QUESTION : Hiver 1954, appel de l'Abbé Pierre ; hiver 2006- 2007, les Don Quichotte investissent le Canal Saint-Martin avec des liens évidents entre ces deux combats. Il faut que rien ne change pour que rien ne change ?
François BAYROU : Oui, j'étais hier avec des Don Quichotte à Nice, parce qu'il y a des Don Quichotte partout en France ; et hier après-midi, j'étais à Nice avec eux, avec les tentes des Don Quichotte. Vendredi, j'étais à Clermont- Ferrand, dans une halte de jour, et ce qui me frappe c'est, dans la réalité de l'exclusion, que tout ne se résume pas à l'argent. Qu'il y a pour ceux qui tombent dans la rue, tous les éléments de leur vie qui lâchent en même temps : la vie familiale, la vie professionnelle, le regard qu'ils portent sur eux-mêmes. Et donc que pour leur faire remontre la pente, il faut être avec eux. Il n'y a que le long travail des associations - ce matin, c'est à Emmaüs qu'on pense évidemment, mais toutes les autres associations et on en aura avant la fin de cette émission un exemple - le long travail des associations, de femmes et des hommes qui les accompagnent, qui les regardent. J'étais à Clermont-Ferrand et l'animateur de l'association m'a dit : "J'ai passé plusieurs heures avec eux, vous comprenez, ils sont assis sur leur trottoir, quelquefois, on leur donne une pièce, jamais on ne leur donne un regard". Et je trouve que notre travail à nous c'est aussi de les regarder, de leur parler, de faire qu'ils ne soient pas tous seuls dans leur vie parce que c'est aussi un
enfermement.
QUESTION : C'est un échec politique et collectif, complet ou presque, cette lutte contre les exclusions ?
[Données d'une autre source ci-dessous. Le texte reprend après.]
Lemma parse_write_maps m : maps_ok m → parse_maps (write_maps m) = Some m.
Proof.
  intros (H1 & H2 & H3 & H4 & H5). unfold parse_maps, write_maps. cbn [map_options modelPrice modelRatio laneRatios billingModes billingExprs].
  unfold map_lanes. rewrite !lane_of, !parse_write by done. cbn [mbind option_bind]. destruct m as [? ? [] ? ?]. done.
Qed.

(** A name that an object keeps in the order of insertion. *)
Definition plain_name (n : jsstr) : Prop := own_name n ∧ array_index n = None ∧ code_units n = true.

Lemma forallb_sub {A} (p : A → bool) l l' : (∀ x, x ∈ l' → x ∈ l) → forallb p l = true → forallb p l' = true.
Proof.
  intros H Hl. apply forallb_forall. intros x Hx%list_elem_of_In. rewrite forallb_forall in Hl.
  apply Hl. by apply list_elem_of_In, H.
Qed.

Lemma del_keys n (o : obj) k : k ∈ (assoc_del n o).*1 → k ∈ o.*1.
Proof. rewrite elem_of_keys_del. by intros []. Qed.

Lemma del_ordered n (o : obj) : wf_keysb o.*1 = true → wf_keysb (assoc_del n o).*1 = true.
Proof.
  induction o as [|[k v] o IH]; [done|]. intros [Hk Hw]%andb_prop. unfold assoc_del in *. rewrite filter_cons.
  case_decide; [|by apply IH]. cbn [fmap list_fmap wf_keysb fst]. rewrite IH, andb_true_r by done.
  eapply forallb_sub, Hk. intros x. apply del_keys.
Qed.

Lemma json_ok_del n o : json_ok (JObj o) = true → json_ok (JObj (assoc_del n o)) = true.
Proof.
  cbn [json_ok]. intros [[Hw Hu]%andb_prop Ho]%andb_prop. rewrite del_ordered by done.
  rewrite (forallb_sub _ o.*1) by (done || apply del_keys). cbn [andb].
  eapply forallb_sub, Ho. intros x. unfold assoc_del. rewrite list_elem_of_filter. by intros [].
Qed.

Lemma json_ok_assign n v o :
  plain_name n → json_ok v = true → json_ok (JObj o) = true → json_ok (JObj (assign_prop n v o)) = true.
Proof.
  intros (Hn & Hi & Hc) Hv Ho. unfold assign_prop. rewrite decide_False by by apply own_not_proto.
  by apply json_ok_put.
Qed.

(** Numbers that print, and an expression of code units. *)
Definition data_ok (data : ModelRatioData) : Prop :=
  let prints v := ∀ x, present v = Some x → num_prints x = true in
  prints (d_price data) ∧ prints (d_ratio data) ∧ (∀ k, prints (lane k (d_ratios data))) ∧
  code_units (combineBillingExpr (or_empty (d_billingExpr data)) (or_empty (d_requestRuleExpr data))) = true.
François BAYROU : Je ne dirais pas les choses comme ça. Je pense qu'on est une société de plus en plus dure. Pas seulement économiquement dure, on est une société humainement dure, sans laquelle la solitude s'accroît : vous êtes tout seul, vous ne croisez plus les autres parce qu'on dirait qu'on n'existe que par la reconnaissance sociale ; ce que vous faites, c'est ce que vous êtes. Et moi j'aimerais bien une société où on est reconnu pour ce qu'on est avant d'être reconnu pour ce qu'on fait. Donc, c'est de plus en pus dur. Il y a une espèce d'appauvrissement général de la société, ça c'est vrai aussi. La pauvreté ne recule pas, on a l'impression qu'elle monte et l'assistance n'est pas non plus la réponse et tout le monde le sait. Alors est-ce que c'est un échec ? Disons que c'est l'obligation pour nous de changer de temps, de changer d'époque et de changer d'approche. Ce qui me frappe dans tous ces problèmes là, mais pas seulement ceux là, j'étais à Clermont-Ferrand aussi dans une maison pour personnes âgées Alzheimer, ça aussi c'est une solitude et elle touche des millions de gens. Ce qui me frappe dans tout ça c'est à quel point les problèmes sont tellement immenses, devant nous, qu'ils exigent une approche politique et puis économique aussi complètement différente de ce que nous avons fait jusqu'à maintenant.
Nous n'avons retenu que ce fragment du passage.